→ **YOUR ASSIGNMENT**: Report each line of the entries below that has the word "under" in it.

::: MATERIAL SUPPLIED :::

(** The new item shows up under the main placeholder. *)
Lemma saved_item_is_listed_witness :
  text_item (Some 5) "fr" (Some 1) 3
  ∈ select (Placeholder_get_content_items main None true)
      (exec (ContentItem_save "en" pool accepts new_item) store).
Proof.
  apply (saved_item_is_listed "en" pool accepts new_item
           (text_item (Some 5) "fr" (Some 1) 3) store);
    [vm_compute; reflexivity|reflexivity..].
Defined.

(** Deleting the French item of the main placeholder. *)
Lemma delete_removes_row_and_cache_keys_witness :
  ∃ st',
    ContentItem_delete pool fr_item store = (Ok (set_pk None fr_item), st')
    ∧ contentitems st' !! 2 = None
    ∧ cache st' !! "contentitem.@main.fr" = None.
Proof.
  destruct (delete_removes_row_and_cache_keys pool fr_item 2
              ["contentitem.@main.fr"] store)
    as (st' & Hrun & Hrow & _ & _ & Hkeys & _); [reflexivity|reflexivity|].
  exists st'. split; [exact Hrun|]. split; [exact Hrow|].
  apply Hkeys. by left.
Defined.

(** A missing placeholder row, and a plugin that is not registered. *)
Lemma get_cache_keys_errors_witness :
  ContentItem_get_cache_keys pool dangling_item store
  = (Raise DoesNotExist, store)
  ∧ ContentItem_get_cache_keys pool unknown_item store
    = (Raise PluginNotFound, store).
Proof.
  destruct (get_cache_keys_errors pool dangling_item 77 store)
    as [Hmissing _]; [reflexivity|lia|].
  destruct (get_cache_keys_errors pool unknown_item 1 store)
    as [_ Hplugin]; [reflexivity|lia|].
  split; [by apply Hmissing|]. by apply (Hplugin main).
Defined.

(** The row goes although the call raises. *)
Lemma delete_with_unregistered_plugin_witness :
  ∃ st',
    ContentItem_delete pool unknown_item drift_store
    = (Raise PluginNotFound, st')
    ∧ contentitems st' !! 1 = None
    ∧ cache st' = cache drift_store.
Proof.
  destruct (delete_with_unregistered_plugin pool unknown_item 1 1 main
              drift_store)
    as (st' & Hrun & Hrows & Hcache); [reflexivity|reflexivity|lia|reflexivity..|].
  exists st'. split; [exact Hrun|]. split; [|exact Hcache].
  rewrite Hrows. apply lookup_delete_eq.
Defined.

(** A failed invalidation leaves the cache as it was. *)
Lemma clear_cache_frame_witness :
  cache (exec (ContentItem_clear_cache pool unknown_item) store) = cache store.
Proof.
  destruct (clear_cache_frame pool unknown_item store)
    as (_ & _ & _ & _ & Hfail).
  apply Hfail. by vm_compute.
Defined.

(** No item is listed under the main placeholder once it is deleted. *)
Lemma placeholder_delete_empties_queries_witness :
  select (Placeholder_get_content_items main None true)
    (exec (Placeholder_delete main) store)
  = [].
Proof.
  apply (placeholder_delete_empties_queries main 1). reflexivity.
Defined.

:::

→ **ANSWER SPACE**:
(** The new item shows up under the main placeholder. *)
(** No item is listed under the main placeholder once it is deleted. *)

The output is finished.